Where am I going with all this, am I just ranting or do I have a point? A bit of both I guess. OS X at it’s foundation is one of the most secure operating systems available at the moment but is it safe enough for you? That’s only a call you can make but I think it isn’t. Don’t get me wrong it’s a very good start and it can be great with some help. You are in charge of securing your data and privacy and OS X alone will not get the job done.

Help comes in many forms.
• Enabling features like the built-in firewall, FileVault and login/screensaver password.
• Installing updates to your OS X and 3rd party plug-ins and software whenever they are released.
• Using an antivirus to catch malware, spyware and adware. Rare or low-risk does not mean it can’t happen to you,  just ask any of the 600.000 that were infected by Flashback.
• Using a network monitor like Little Snitch to see if suspicious connections are made.
• Use a good browser and configure it properly.
• Keep an open mind. Don’t be one of the sheep that just repeat what other sheep say. Next time you hear about a Mac virus, instead of saying “Macs don’t get viruses” maybe think “Instead of playing the word game (there are no viruses for the Mac but there is plenty of malware/adware/spyware) maybe I should check this out”. Next time you hear about a gaping hole in the security of OS X or iOS, instead of sticking with “Impossible, it’s the most secure platform out there” maybe… You get the idea.

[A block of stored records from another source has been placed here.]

Definition cb_confirm (u : Update) (action : string) : prog unit :=
  let! result := if String.eqb action "flat" then client_flat (up_user u) None None
                 else if String.eqb action "prevent" then client_prevent (up_user u) true
                 else client_prevent (up_user u) false in
  do! match result with
      | None => safe_edit_text u "❌ Command failed. Try again later." None
      | Some result => safe_edit_text u (format_command_result (cr_action result) (cr_scope result)) None
      end in
  call_done u.

Definition cb_cancel (u : Update) : prog unit := do! safe_edit_text u "Cancelled." None in call_done u.

(** ** [handlers/account.py] *)
Definition cmd_status (u : Update) (account : LinkedAccountResponse) : prog unit :=
  let! positions := client_list_open_positions (up_user u) in
  let! tz := tz_offset in
  let! text := rendered (format_status account positions tz) in
  answer u text None.

Definition myaccounts_view (telegram_user_id offset : Z) : prog (option (string * option Keyboard)) :=
  let! accounts := client_list_accounts telegram_user_id in
  Ret (match accounts with
       | None => None
       | Some accounts =>
           let '(rows, page) := paginate accounts ACCOUNTS_PER_PAGE offset in
           Some (format_accounts_list rows page false, accounts_pagination page)
       end).

Definition fetch_failed : string := "⚠️ Failed to fetch your accounts. Try again later.".

(** A view shown as a new message, and one put in place of the old. *)
Definition show_view (u : Update) (view : option (string * option Keyboard)) (failure : string) : prog unit :=
  match view with
  | None => answer u failure None
  | Some (text, kb) => answer u text kb
  end.

Definition replace_view (u : Update) (view : option (string * option Keyboard)) : prog unit :=
  match view with
  | None => call_answer u (Some "Failed to load data") true
  | Some (text, kb) => do! safe_edit_text u text kb in call_done u
  end.

Definition cmd_myaccounts (u : Update) : prog unit :=
  let! view := myaccounts_view (up_user u) 0 in show_view u view fetch_failed.

Definition cb_myaccounts_page (u : Update) (data : string) : prog unit :=
  match offset_from data with
  | None => call_done u
  | Some offset => let! view := myaccounts_view (up_user u) offset in replace_view u view
  end.
(* ===== verification/BotAdmin.v ===== *)
(** * The administrators' handlers

    [handlers/admin.py] of the bot, one definition per handler.  The router they
    are on lets only the configured administrators through ([BotApp]). *)

From S2P Require Import Prelude PyStr Uuid PyTime Json JsonText Enums Schemas Models ChatTargets BotState World Settings TimeZone.
From S2P Require Import StatusPolicies Samples SignalRepo SignalHelper SignalService SignalWorker.
From S2P Require Import BroadcastRepo BroadcastService Dispatcher TradeRepo AccountRepo Notifications AccountSettings.
From S2P Require Import TradeConsumer TradeCards TelegramApi AdminApi BotClient BotTable BotText BotCore BotUser.
From Stdlib Require Import Ascii.

(** aiogram's deep link for a payload, and the text of [json]'s complaint about an
    input. *)
Class BotEnv := {
  create_start_link : string -> string;
  json_error : string -> string
}.

Definition ADMIN_ACCOUNTS_PER_PAGE : Z := 50.

(** A non-empty text, or [None]. *)
Definition truthy (s : option string) : option string :=
  match s with Some v => if is_empty v then None else Some v | None => None end.

Section admin_handlers.
Context `{CFG : Settings} `{SP : SettingsPydantic} `{CA : RowChoice Account} `{TC : TradeColumns}.
Context `{BS : BotSettings} `{UP : BotHttp} `{BE : BotEnv}.

(** ** /accounts *)
Definition accounts_view (offset : Z) : prog (option (string * option Keyboard)) :=
  let! accounts := client_admin_list_accounts in
  Ret (match accounts with
       | None => None
       | Some accounts =>
           let '(rows, page) := paginate accounts ADMIN_ACCOUNTS_PER_PAGE offset in
           Some (format_accounts_admin rows page, admin_accounts_pagination page)
       end).

Definition cmd_accounts (u : Update) : prog unit :=
  let! view := accounts_view 0 in show_view u view "⚠️ Failed to fetch account list.".

Definition cb_accounts_page (u : Update) (data : string) : prog unit :=
  match offset_from data with
  | None => call_done u
  | Some offset => let! view := accounts_view offset in replace_view u view
  end.

(** ** /atrades *)
Definition atrades_view (account_id : string) (offset : Z) : prog (option (string * option Keyboard)) :=
  let! payload := client_admin_list_trades account_id TRADES_PER_PAGE offset in
  match payload with
  | None => Ret None
  | Some payload =>
      let! tz := tz_offset in
      let! text := rendered (format_admin_trades account_id payload tz) in
      Ret (Some (text, admin_trades_pagination account_id (trade_page_meta (tl_page payload))))
  end.

(** The pickers offered when a command names no account. *)
Definition pick_account (u : Update) (prompt : string) (keyboard : list AccountResponse -> Keyboard) : prog unit :=
  let! accounts := client_admin_list_accounts in
  match accounts with
  | None | Some [] => answer u "No accounts." None
  | Some accounts => answer u prompt (Some (keyboard accounts))
  end.

Definition cmd_atrades (u : Update) (args : string) : prog unit :=
  let arg := strip args in
  if is_empty arg then pick_account u "Choose an account to view trades:" (fun l => accounts_picker l "atrp")
  else let! view := atrades_view arg 0 in show_view u view "⚠️ Failed to fetch trades for this account.".

Definition cb_atrades_pick (u : Update) (data : string) : prog unit :=
  let! view := atrades_view (default EmptyString (after_colon data)) 0 in replace_view u view.

Definition cb_atrades_page (u : Update) (data : string) : prog unit :=
  match split ":"%char data with
  | [_; account_id; offset] =>
      if isdigit offset then let! view := atrades_view account_id (int_of_digits offset) in replace_view u view
      else call_done u
  | _ => call_done u
  end.

(** ** /aflat *)
Definition scope_text_part (name open close : string) (v : option string) : string :=
  name +:+ "=" +:+ match truthy v with Some v => open +:+ esc v +:+ close | None => "<b>ALL</b>" end.

Definition aflat_scope_text (scope : FlatScope) : string :=
  join " · " [scope_text_part "strategy" "<code>" "</code>" (sc_strategy scope);
              scope_text_part "market" "<b>" "</b>" (sc_market scope);
              scope_text_part "gateway" "<b>" "</b>" (sc_gateway scope)].

Definition aflat_target_confirm_text (account : AccountResponse) : string :=
  let a := rs_account account in
  "⚠️ Confirm <b>FLAT</b> (close positions) for account <code>" +:+ esc (ac_account_id a) +:+ "</code> (" +:+
  esc (market_value (ac_market a)) +:+ "/" +:+ esc (str_opt (ac_gateway a)) +:+ ")?".

Definition aflat_scope_confirm_text (scope : FlatScope) : string :=
  "⚠️ Confirm <b>FLAT</b> (close positions) with scope:" +:+ newline +:+ aflat_scope_text scope.

Definition no_scope : FlatScope := {| sc_strategy := None; sc_market := None; sc_gateway := None |}.

Definition aflat_start_scope_flow (u : Update) : prog unit :=
  let! strategies := client_admin_list_strategies in
  let strategies := default [] strategies in
  do! update_data u (fun d => set_fd_scope (Some no_scope) (set_fd_strategies (Some strategies)
                                (set_fd_target (Some FlatEverything) None d))) in
  answer u "⚠️ <b>FLAT</b> scope — pick a strategy (or All):" (Some (aflat_strategy_picker strategies)).
(* ===== verification/BotApp.v ===== *)
(** * An update's way through the bot

    The middlewares ([middlewares/menu.py], [middlewares/auth.py]), the filters of
    the routers in the order [handlers/__init__.py] includes them, and
    [handle_update]: what one update makes the bot do. *)

From S2P Require Import Prelude PyStr Uuid PyTime Json JsonText Enums Schemas Models ChatTargets BotState World Settings TimeZone.
From S2P Require Import StatusPolicies Samples SignalRepo SignalHelper SignalService SignalWorker.
From S2P Require Import BroadcastRepo BroadcastService Dispatcher TradeRepo AccountRepo Notifications AccountSettings.
From S2P Require Import TradeConsumer TradeCards TelegramApi AdminApi BotClient BotTable BotText BotCore BotUser BotAdmin.
From Stdlib Require Import Ascii.

Section app.
Context `{CFG : Settings} `{SP : SettingsPydantic} `{CA : RowChoice Account} `{TC : TradeColumns}.
Context `{BS : BotSettings} `{UP : BotHttp} `{BE : BotEnv}.

(** ** Middlewares *)

(** [CommandMenuMiddleware]: the account it hands on. *)
Definition menu_middleware (u : Update) : prog (option LinkedAccountResponse) :=
  if up_is_bot u then Ret None
  else
    let! r := resolve_account (up_user u) in
    do! (if r.1 && up_private u then sync (up_user u) (is_some r.2) else Ret tt) in
    Ret r.2.

Definition NOT_LINKED : string := "You haven't linked an account yet. Type /start to link using your UUID code.".

(** [AuthMiddleware._deny]. *)
Definition deny (u : Update) : prog unit :=
  match up_event u with
  | Callback _ => call_answer u (Some NOT_LINKED) true
  | _ => answer u NOT_LINKED None
  end.

(** [AuthMiddleware] around a handler. *)
Definition with_account (u : Update) (account : option LinkedAccountResponse)
    (handler : LinkedAccountResponse -> prog unit) : prog unit :=
  let! account := match account with Some a => Ret (Some a) | None => client_get_account (up_user u) end in
  match account with
  | None => deny u
  | Some account => handler account
  end.

(** ** Routers

    Each answers the handler of the first filter an update passes. *)
Definition one_of (c : string) (names : list string) : bool := existsb (String.eqb c) names.

Definition admin_commands (u : Update) (state : option BotFsm) (c args : string) : option (prog unit) :=
  if one_of c ["admin_accounts"; "accounts"] then Some (cmd_accounts u)
  else if one_of c ["admin_trades"; "atrades"] then Some (cmd_atrades u args)
  else if one_of c ["admin_flat"; "aflat"] then Some (cmd_aflat u args)
  else if one_of c ["admin_rotate"; "rotate"] then Some (cmd_rotate u args)
  else if one_of c ["admin_help"] then Some (cmd_admin_help u)
  else if one_of c ["admin_linkaccount"; "linkaccount"] then Some (cmd_admin_linkaccount u)
  else if one_of c ["admin_invite_url"; "invite_url"; "invite"] then Some (cmd_invite_url u args)
  else if one_of c ["admin_newaccount"; "newaccount"] then Some (cmd_newaccount u)
  else if one_of c ["admin_settings"; "settings"] then Some (cmd_settings u)
  else if one_of c ["admin_magicmap"; "magicmap"] then Some (cmd_magicmap u args)
  else if one_of c ["admin_crypto_symbols"; "crypto_symbols"] then Some (cmd_admin_crypto_symbols u)
  else if one_of c ["admin_crypto_leverage"; "crypto_leverage"] then Some (cmd_admin_crypto_leverage u)
  else if one_of c ["admin_max_orders"; "max_orders"] then Some (cmd_admin_max_orders u)
  else if one_of c ["admin_public_chats"; "public_chats"] then Some (cmd_admin_public_chats u)
  else if one_of c ["admin_private_reply_notify"; "private_reply_notify"] then Some (cmd_private_reply_notify u args)
  else if one_of c ["admin_public_reply_notify"; "public_reply_notify"] then Some (cmd_public_reply_notify u args)
  else if one_of c ["cancel"] then
    match state with
    | Some (AdminCryptoAllowedSymbol_waiting_for_symbols | AdminCryptoMaxLeverage_waiting_for_leverage
            | AdminMaxOpenOrders_waiting_for_value | AdminPublicBroadcastChats_waiting_for_chat_ids) => Some (cancel_flow u)
    | _ => None
    end
  else None.

Definition admin_text (u : Update) (state : option BotFsm) (text : string) : option (prog unit) :=
  match state with
  | Some AdminLinkAccount_waiting_for_telegram_id => Some (receive_link_telegram_id u text)
  | Some CreateAccount_waiting_for_account_id => Some (receive_new_account_id u text)
  | Some SetStrategyMagicMap_waiting_for_value => Some (receive_magic_map u text)
  | Some AdminCryptoAllowedSymbol_waiting_for_symbols => Some (receive_admin_crypto_symbols u text)
  | Some AdminCryptoMaxLeverage_waiting_for_leverage => Some (receive_admin_crypto_leverage u text)
  | Some AdminMaxOpenOrders_waiting_for_value => Some (receive_admin_max_orders u text)
  | Some AdminPublicBroadcastChats_waiting_for_chat_ids => Some (receive_admin_public_chats u text)
  | _ => None
  end.

Definition admin_state (s : BotFsm) : bool :=
  match s with LinkAccount_waiting_for_token | SetMaxOpenOrders_waiting_for_value => false | _ => true end.

(** The message without a text a conversation does not expect. *)
Definition no_text (u : Update) (mine : BotFsm -> bool) (state : option BotFsm) : option (prog unit) :=
  match state with
  | Some s => if mine s then Some (answer u (prompt_text_for s) None) else None
  | None => None
  end.

Definition admin_callbacks (u : Update) (data : string) : option (prog unit) :=
  if startswith "aacc:" data then Some (cb_accounts_page u data)
  else if startswith "atrp:" data then Some (cb_atrades_pick u data)
  else if startswith "atr:" data then Some (cb_atrades_page u data)
  else if startswith "aflatc:" data then Some (cb_aflat_pick u data)
  else if startswith "afls:" data then Some (cb_aflat_pick_strategy u data)
  else if startswith "aflm:" data then Some (cb_aflat_pick_market u data)
  else if startswith "aflg:" data then Some (cb_aflat_pick_gateway u data)
  else if one_of data ["aflat:confirm"; "aflat:cancel"] then Some (cb_aflat u data)
  else if startswith "arotp:" data then Some (cb_rotate_pick u data)
  else if startswith "arot:" data then Some (cb_rotate u data)
  else if startswith "alink:" data then Some (cb_admin_linkaccount_pick u data)
  else if startswith "ainv:" data then Some (cb_invite_url_pick u data)
  else if startswith "nacc:m:" data then Some (cb_newaccount_market u data)
  else if startswith "nacc:g:" data then Some (cb_newaccount_gateway u data)
  else if startswith "aset:" data then Some (cb_settings_toggle u data)
  else None.

(** [handlers/admin.py], behind [IsAdmin]. *)
Definition admin_router (u : Update) (state : option BotFsm) : option (prog unit) :=
  if is_admin (up_user u) then
    match up_event u with
    | MsgCommand c args => admin_commands u state c args
    | MsgText text => admin_text u state text
    | MsgOther => no_text u admin_state state
    | Callback data => admin_callbacks u data
    end
  else None.

Definition start_router (u : Update) : option (prog unit) :=
  match up_event u with
  | MsgCommand c args =>
      if String.eqb c "start" then Some (if is_empty args then cmd_start u else cmd_start_deeplink u args) else None
  | _ => None
  end.

Definition link_router (u : Update) (state : option BotFsm) : option (prog unit) :=
  match up_event u with
  | MsgCommand c _ => if String.eqb c "link" then Some (cmd_link u) else None
  | MsgText text => match state with Some LinkAccount_waiting_for_token => Some (receive_token u text) | _ => None end
  | MsgOther => no_text u (fun s => bool_decide (s = LinkAccount_waiting_for_token)) state
  | Callback _ => None
  end.

Definition trade_card_router (u : Update) : option (prog unit) :=
  match up_event u with
  | Callback data =>
      if startswith (CB_TRADE_DETAIL +:+ ":") data then Some (cb_detail u data)
      else if startswith (CB_TRADE_SUMMARY +:+ ":") data then Some (cb_summary u data)
      else if startswith (CB_TRADE_EXIT +:+ ":") data then Some (cb_exit u data)
      else if startswith (CB_TRADE_EXIT_CANCEL +:+ ":") data then Some (cb_exit_cancel u data)
      else if startswith (CB_TRADE_EXIT_CONFIRM +:+ ":") data then Some (cb_exit_confirm u data)
      else if startswith "tc:" data then Some (cb_unknown u)
      else None
  | _ => None
  end.

(** The routers behind [AuthMiddleware]: [start.help_router], [trades], [commands],
    [account]; what they do with the account. *)
Definition help_router (u : Update) : option (LinkedAccountResponse -> prog unit) :=
  match up_event u with
  | MsgCommand c _ => if String.eqb c "help" then Some (fun _ => cmd_help u) else None
  | _ => None
  end.

Definition trades_router (u : Update) : option (LinkedAccountResponse -> prog unit) :=
  match up_event u with
  | MsgCommand c _ => if String.eqb c "trades" then Some (fun _ => cmd_trades u) else None
  | Callback data => if startswith "trades:" data then Some (fun _ => cb_trades_page u data) else None
  | _ => None
  end.

Definition commands_router (u : Update) (state : option BotFsm) : option (LinkedAccountResponse -> prog unit) :=
  let waiting := bool_decide (state = Some SetMaxOpenOrders_waiting_for_value) in
  match up_event u with
  | MsgCommand c _ =>
      if one_of c ["flat"; "prevent"; "allow"] then Some (cmd_prompt c u)
      else if String.eqb c "maxorders" then Some (cmd_max_orders u)
      else if waiting && String.eqb c "cancel" then Some (fun _ => cancel_flow u)
      else None
  | MsgText text => if waiting then Some (fun account => receive_max_orders u account text) else None
  | MsgOther => if waiting then Some (fun _ => prompt_max_orders_text u) else None
  | Callback data =>
      if one_of data ["flat:confirm"; "prevent:confirm"; "allow:confirm"]
      then Some (fun _ => cb_confirm u (default EmptyString (head (split ":"%char data))))
      else if one_of data ["flat:cancel"; "prevent:cancel"; "allow:cancel"] then Some (fun _ => cb_cancel u)
      else None
  end.

Definition account_router (u : Update) : option (LinkedAccountResponse -> prog unit) :=
  match up_event u with
  | MsgCommand c _ =>
      if String.eqb c "status" then Some (cmd_status u)
      else if String.eqb c "myaccounts" then Some (fun _ => cmd_myaccounts u)
      else if String.eqb c "switch" then Some (fun _ => cmd_switch u)
      else if String.eqb c "subscribe" then Some (fun _ => cmd_subscription true u)
      else if String.eqb c "unsubscribe" then Some (fun _ => cmd_subscription false u)
      else if String.eqb c "subscribeall" then Some (fun _ => cmd_subscription_all true u)
      else if String.eqb c "unsubscribeall" then Some (fun _ => cmd_subscription_all false u)
      else if String.eqb c "unlink" then Some (cmd_unlink u)
      else None
  | Callback data =>
      if startswith "myacc:" data then Some (fun _ => cb_myaccounts_page u data)
      else if startswith "swpg:" data then Some (fun _ => cb_switch_page u data)
      else if startswith "swacc:" data then Some (fun _ => cb_switch_account u data)
      else if String.eqb data "unlink:confirm" then Some (fun _ => cb_unlink u)
      else if String.eqb data "unlink:cancel" then Some (fun _ => cb_cancel u)
      else None
  | _ => None
  end.

(** ** One update *)
Definition or_next {A} (r next : option A) : option A := match r with Some h => Some h | None => next end.

(** [get_routers()], in its order. *)
Definition route_update (u : Update) (state : option BotFsm) (account : option LinkedAccountResponse) : option (prog unit) :=
  let auth (h : option (LinkedAccountResponse -> prog unit)) :=
    match h with Some h => Some (with_account u account h) | None => None end in
  or_next (admin_router u state) (or_next (start_router u) (or_next (auth (help_router u))
    (or_next (link_router u state) (or_next (trade_card_router u) (or_next (auth (trades_router u))
      (or_next (auth (commands_router u state)) (auth (account_router u)))))))).

(** The state is read as the update comes in, before the middlewares; an update no
    filter takes is dropped. *)
Definition handle_update (u : Update) : prog unit :=
  let! state := get_state u in
  let! account := menu_middleware u in
  match route_update u state account with Some handler => handler | None => Ret tt end.

(** Updates handled one after the other, each handler's exception logged by
    aiogram. *)
Definition handle_updates (us : list Update) : prog unit :=
  for_each us (fun u => catch (handle_update u) (fun _ => Ret tt)).
End app.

I can go on and on but I’d just be repeating stuff I have been writing about since I started this blog. But there is one more thing, the most important thing you can probably do is: stay informed. There are many websites such as this one that can tell you all about the latest security issues and possible remedies before Apple acknowledges there even is an issue or (if ever) it hits the mainstream news. This can make all the difference between you becoming a victim or not. Websites can be from researches and enthusiasts, professionals, companies or even hackers. I encourage you to never get your information from just one source, always check multiple sources to see if they validate the findings. Sites like Intego’s Mac Security Blog, Sophos Naked Security and ESET WeLiveSecurity, just to name a few of many, are from companies that sell security products. Often you’ll find a report of *name your security issue* comes with the added advice to use their product in one way or another to be safe from that security issue. In these cases don’t disregard their articles as just another sales pitch as the information they provide can be very useful. If you’re not interested in their product just ignore the pitch and take home the knowledge 🙂

With some extra help your Mac can be a great ánd secure system. Sure, enjoy the beveled edges, the thin design, the speed and all-day battery life. Of course, that’s part of the reason you got your Mac! But put in some extra effort to make it a truly great experience. Maybe Apple will pick up the slack and before long you can go back to powering on your Mac without a worry in the world just like you did all those years ago but for now, it’s up to you.